# What is the simplest policy gradient method to implement for a problem continuous action space?

I have a problem I would like to tackle with RL, but I am not sure if it is even doable.

My agent has to figure out how to fill a very large vector (let's say from 600 to 4000 in the most complex setting) made of natural numbers, i.e. a 600 vector $$[2000,3000,3500, \dots]$$ consisting of an energy profile for each timestep of a day, for each house in the neighborhood. I receive a reward for each of these possible combinations. My goal is, of course, that of maximizing the reward.

I can start always from the same initial state, and I receive a reward every time any profile is chosen. I believe these two factors simplify the task, as I don't need to have large episodes to get a reward nor I have to take into consideration different states.

However, I only have experience with DQN and I have never worked on Policy Gradient methods. So I have some questions:

1. I would like to utilize the simplest method to implement, I considered DDPG. However, I do not really need a target network or a critique network, as the state is always the same. Should I use a vanilla PG? Would REINFORCE be a good option?

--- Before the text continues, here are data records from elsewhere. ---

Lemma more_callers (calls : list Call) :
  forall (sc : Sched) h,
    refreshQueue (store sc) = Some h ->
    isAuthenticated (store sc) = true ->
    isTokenExpired (store sc) = true ->
    Forall (fun c => plain (call_options c)) calls ->
    let sc' := run_events (EvCall <$> calls) sc in
    store sc' = store sc
    /\ next sc' = next sc + length calls
    /\ (forall i c, calls !! i = Some c ->
          pool sc' !! (next sc + i) =
            Some (TAwait h (caller_resumes (call_url c)
                              (call_fetch_options c (store sc)))))
    /\ (forall x, x < next sc -> pool sc' !! x = pool sc !! x).
Proof.
  induction calls as [|c calls IH]; intros sc h Hq Hauth Hexp Hplain.
  - cbn. split; [reflexivity|]. split; [lia|]. split; [|reflexivity].
    intros i c Hl. rewrite lookup_nil in Hl. discriminate.
  - inversion Hplain as [|? ? Hc Hrest]; subst.
    rewrite fmap_cons, run_events_cons.
    rewrite (waiting_caller c sc h Hq Hauth Hexp Hc).
    match goal with |- context [run_events _ ?sc1] => set (sc1' := sc1) end.
    destruct (IH sc1' h Hq Hauth Hexp Hrest) as (Hs & Hn & Hw & Hold).
    cbv zeta.
    split; [exact Hs|]. split; [rewrite Hn; cbn; lia|]. split.
    + intros [|i] c' Hl; cbn in Hl.
      * injection Hl as <-. rewrite Hold by (cbn; lia).
        cbn. rewrite Nat.add_0_r. apply lookup_insert_eq.
      * replace (next sc + S i) with (next sc1' + i) by (cbn; lia).
        apply (Hw i c' Hl).
    + intros x Hx. rewrite Hold by (cbn; lia). cbn.
      apply lookup_insert_ne. lia.
Qed.

Lemma start_refresh_leaves (s : Store) :
  left_by (start_refresh s) s =
    if truthy (refreshToken s)
    then log_request (refresh_request (refreshToken s)) s
    else s.
Proof.
  unfold start_refresh, refreshAccessToken. cbn.
  destruct (truthy (refreshToken s)); reflexivity.
Qed.

(** [N >= 1] calls in a row on an expired token and no handle: the first
    starts the refresh under the promise after its own, and all of them
    wait for that promise. *)
Lemma concurrent_callers (c : Call) (calls : list Call) (sc : Sched) :
  refreshQueue (store sc) = None ->
  isAuthenticated (store sc) = true ->
  isTokenExpired (store sc) = true ->
  Forall (fun c => plain (call_options c)) (c :: calls) ->
  let sc' := run_events (EvCall <$> c :: calls) sc in
  let h := S (next sc) in
  store sc' =
    set_refreshQueue (Some h) (left_by (start_refresh (store sc)) (store sc))
  /\ next sc' = next sc + 2 + length calls
  /\ pool sc' !! h = filed (start_refresh (store sc))
  /\ (forall i c', (c :: calls) !! i = Some c' ->
        pool sc' !! caller (next sc) i =
          Some (TAwait h (caller_resumes (call_url c')
                            (call_fetch_options c' (store sc)))))
  /\ (forall x, x < next sc -> pool sc' !! x = pool sc !! x).
Proof.
  intros Hq Hauth Hexp Hplain.
  inversion Hplain as [|? ? Hc Hrest]; subst.
  destruct (first_caller c sc Hq Hauth Hexp Hc) as (t & Ht & Hstep).
  rewrite fmap_cons, run_events_cons. cbv zeta in Hstep. rewrite Hstep.
  match goal with |- context [run_events _ ?sc1] => set (sc1' := sc1) end.
  assert (Hacc : accessToken (store sc1') = accessToken (store sc)).
  { change (accessToken (left_by (start_refresh (store sc)) (store sc))
            = accessToken (store sc)).
    rewrite start_refresh_leaves.
    destruct (truthy (refreshToken (store sc))); reflexivity. }
  assert (Huser : user (store sc1') = user (store sc)).
  { change (user (left_by (start_refresh (store sc)) (store sc))
            = user (store sc)).
    rewrite start_refresh_leaves.
    destruct (truthy (refreshToken (store sc))); reflexivity. }
  assert (Hnow : now (store sc1') = now (store sc)).
  { change (now (left_by (start_refresh (store sc)) (store sc))
            = now (store sc)).
    rewrite start_refresh_leaves.
    destruct (truthy (refreshToken (store sc))); reflexivity. }
  destruct (more_callers calls sc1' (S (next sc))) as (Hs & Hn & Hw & Hold);
    [reflexivity| | |exact Hrest|].
  { unfold isAuthenticated. rewrite Hacc, Huser. exact Hauth. }
  { unfold isTokenExpired. rewrite Hacc, Hnow. exact Hexp. }
  cbv zeta. split; [exact Hs|]. split; [rewrite Hn; cbn; lia|].
  split; [|split].
  - rewrite Hold by (cbn; lia). cbn.
    rewrite lookup_insert_ne by lia. rewrite lookup_insert_eq.
    symmetry. exact Ht.
  - intros [|i] c' Hl; cbn in Hl.
    + injection Hl as <-. rewrite Hold by (cbn; lia). cbn.
      apply lookup_insert_eq.
    + replace (caller (next sc) (S i)) with (next sc1' + i)
        by (cbn; lia).
      rewrite (Hw i c' Hl). unfold call_fetch_options.
      rewrite (request_options_accessToken _ _ _ _ _ Hacc). reflexivity.
  - intros x Hx. rewrite Hold by (cbn; lia). cbn.
    rewrite !lookup_insert_ne by lia. reflexivity.
Qed.

(** A caller whose promise has fulfilled resumes, takes its microtask
    tick and dispatches its request, with the Authorization header of the
    access token of that moment. *)
Lemma caller_dispatches (sc : Sched) c h url fetchOptions (B : Type)
    (b : B) r1 r2 :
  pool sc !! c = Some (TAwait h (caller_resumes url fetchOptions)) ->
  pool sc !! h = Some (TDone (Normal b)) ->
  let req := dispatched_after url fetchOptions (accessToken (store sc)) in
  let sc' := run_events [EvResume c r1; EvResume c r2] sc in
  store sc' = log_request req (store sc)
  /\ (exists k : FetchResult -> Store -> Step Body,
        pool sc' !! c = Some (TFetch req k))
  /\ next sc' = next sc.
Proof.
  intros Hc Hh.
  assert (H1 : step (EvResume c r1) sc =
    {| store := store sc;
       pool := <[c := TYield (fun s' =>
                  bind_step
                    (Done (Normal (<["Authorization" :=
                                       bearer (accessToken (store sc))]>
                                     (headers fetchOptions))) s')
                    (dispatch url fetchOptions))]> (pool sc);
       next := next sc |}).
  { cbn. unfold resume. rewrite Hc, Hh. reflexivity. }
  cbv zeta. rewrite !run_events_cons, H1. cbn. unfold resume. cbn.
  rewrite lookup_insert_eq. cbn.
  split; [reflexivity|]. split; [|reflexivity].
  eexists. rewrite lookup_insert_eq. reflexivity.
Qed.

Lemma resume_fetch (sc : Sched) h r (A : Type) req (k : FetchResult -> Store -> Step A) :
  pool sc !! h = Some (TFetch req k) ->
  resume h r sc = drive (k r (store sc)) h (pool sc) (next sc).
Proof. intros H. unfold resume. rewrite H. reflexivity. Qed.
Lemma resume_yield (sc : Sched) h r (A : Type) (k : Store -> Step A) :
  pool sc !! h = Some (TYield k) ->
  resume h r sc = drive (k (store sc)) h (pool sc) (next sc).
Proof. intros H. unfold resume. rewrite H. reflexivity. Qed.
Lemma resume_done (sc : Sched) h r (A : Type) (c : Completion A) :
  pool sc !! h = Some (TDone c) ->
  resume h r sc = sc.
Proof. intros H. unfold resume. rewrite H. reflexivity. Qed.

Lemma logout_filed (s : Store) : exists t, filed (logout s) = Some t.
Proof. unfold logout. cbn. destruct (truthy (refreshToken s)); cbn; eauto. Qed.

Lemma drive_filed (A : Type) (st : Step A) t h p n s :
  filed st = Some t ->
  drive st h p n = {| store := left_by st s; pool := <[h := t]> p; next := n |}.
Proof. destruct st; cbn; intros [= <-]; reflexivity. Qed.

(** The refresh settles, in two resumptions (the answer of the network,
    then the microtask tick of [await]; a refresh without a refresh token
    only takes the tick): the handle is cleared and its promise is
    fulfilled, whether the refresh succeeded or failed; on failure
    [logout] has been called and the redirect issued. *)
Lemma refresh_settles (sc : Sched) h s0 r :
  pool sc !! h = filed (start_refresh s0) -> h < next sc ->
  let sc' := run_events [EvResume h r; EvResume h r] sc in
  refreshQueue (store sc') = None
  /\ pool sc' !! h = Some (TDone (Normal tt))
  /\ (forall x, x < next sc -> x <> h -> pool sc' !! x = pool sc !! x)
  /\ (refresh_succeeds s0 r ->
      next sc' = next sc /\ navlog (store sc') = navlog (store sc))
  /\ (~ refresh_succeeds s0 r ->
      exists s1 t,
        refresh_failed_on (store sc) r s1
        /\ filed (logout s1) = Some t
        /\ pool sc' !! next sc = Some t
        /\ next sc' = S (next sc)
        /\ store sc' =
           set_refreshQueue None
             (log_navigate "/signin" (left_by (logout s1) s1))).
Proof.
  intros Hpool Hlt.
  assert (Hfail : forall s1 (p : gmap nat Task),
    refresh_failed_on (store sc) r s1 ->
    (forall x, x <> h -> p !! x = pool sc !! x) ->
    let sc' := drive (Spawn (logout s1) (fun (_ : nat) s' =>
                 Done (Normal tt) (set_refreshQueue None (log_navigate "/signin" s'))))
                 h p (next sc) in
    refreshQueue (store sc') = None
    /\ pool sc' !! h = Some (TDone (Normal tt))
    /\ (forall x, x < next sc -> x <> h -> pool sc' !! x = pool sc !! x)
    /\ exists s1 t,
        refresh_failed_on (store sc) r s1
        /\ filed (logout s1) = Some t
        /\ pool sc' !! next sc = Some t
        /\ next sc' = S (next sc)
        /\ store sc' =
           set_refreshQueue None
             (log_navigate "/signin" (left_by (logout s1) s1))).
  { intros s1 p Hs1 Hp. destruct (logout_filed s1) as [t Ht].
    cbn -[logout]. rewrite (drive_filed _ _ t _ _ _ s1 Ht). cbn -[logout].
    split; [reflexivity|]. split; [apply lookup_insert_eq|]. split.
    - intros x Hx Hne. rewrite !lookup_insert_ne by lia. by apply Hp.
    - exists s1, t. split; [exact Hs1|]. split; [exact Ht|].
      split; [|auto]. rewrite lookup_insert_ne by lia. apply lookup_insert_eq. }
  assert (Hrefl : refresh_failed_on (store sc) r (store sc)).
  { unfold refresh_failed_on. auto 10. }
  unfold start_refresh, refreshAccessToken, parseUserFromToken in Hpool. cbn -[logout] in Hpool.
  cbv zeta. rewrite !run_events_cons. cbn [step run_events foldl].
  destruct (truthy (refreshToken s0)) eqn:Hrt; cbn -[logout] in Hpool.
  - rewrite (resume_fetch _ _ _ _ _ _ Hpool).
    destruct r as [b|status m|m]; cbn -[logout].
    + destruct (decode (body_accessToken b)) eqn:Hdec; cbn -[logout].
      * erewrite resume_yield by (cbn; apply lookup_insert_eq). cbn.
        split; [reflexivity|]. split; [apply lookup_insert_eq|]. split; [|split].
        -- intros x Hx Hne. rewrite !lookup_insert_ne by congruence. reflexivity.
        -- auto.
        -- intros Hn. exfalso. apply Hn. split; [exact Hrt|]. exists b. rewrite Hdec. eauto.
      * erewrite resume_yield by (cbn; apply lookup_insert_eq). cbn -[logout drive].
        edestruct Hfail as (H1 & H2 & H3 & H4); cycle 2.
        -- split; [exact H1|]. split; [exact H2|]. split; [exact H3|]. split; [|intros _; exact H4].
           intros (_ & b' & [= <-] & [x Hx]). congruence.
        -- unfold refresh_failed_on; cbn. eauto 10.
        -- intros x Hne. cbn. by rewrite lookup_insert_ne.
    + erewrite resume_yield by (cbn; apply lookup_insert_eq). cbn -[logout drive].
      edestruct Hfail as (H1 & H2 & H3 & H4); cycle 2.
      * split; [exact H1|]. split; [exact H2|]. split; [exact H3|]. split; [|intros _; exact H4].
        intros (_ & b' & [=] & _).
      * exact Hrefl.
      * intros x Hne. cbn. by rewrite lookup_insert_ne.
    + erewrite resume_yield by (cbn; apply lookup_insert_eq). cbn -[logout drive].
      edestruct Hfail as (H1 & H2 & H3 & H4); cycle 2.
      * split; [exact H1|]. split; [exact H2|]. split; [exact H3|]. split; [|intros _; exact H4].
        intros (_ & b' & [=] & _).
      * exact Hrefl.
      * intros x Hne. cbn. by rewrite lookup_insert_ne.
  - rewrite (resume_yield _ _ _ _ _ Hpool). cbn -[logout drive].
    destruct (logout_filed (store sc)) as [t Ht].
    edestruct (Hfail (store sc) (pool sc)) as (H1 & H2 & H3 & H4); [exact Hrefl|reflexivity|].
    assert (Hdone : pool (drive
                  (Spawn (logout (store sc))
                     (λ (_ : nat) (s' : Store),
                        Done (Normal ())
                          (set_refreshQueue None (log_navigate "/signin" s'))))
                  h (pool sc) (next sc)) !! h = Some (TDone (Normal tt))) by exact H2.
    rewrite (resume_done _ _ _ _ _ Hdone).
    split; [exact H1|]. split; [exact H2|]. split; [exact H3|]. split; [|intros _; exact H4].
    intros [Hx _]. congruence.
Qed.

2. I get how PG methods work with discrete action space (using softmax and selecting one action - which then gets reinforced or discouraged based on reward). However, I don't get how it is possible to update a continuous value. In DQN or stochastic PG, the output of the neural network is either a Q value or a probability value, and both can be directly updated via reward (the more reward the bigger the Q-value/probability). However, I don't get how this happens in the continuous case, where I have to use the output of the model as it is. What would I have to change in this case in the loss function for my model?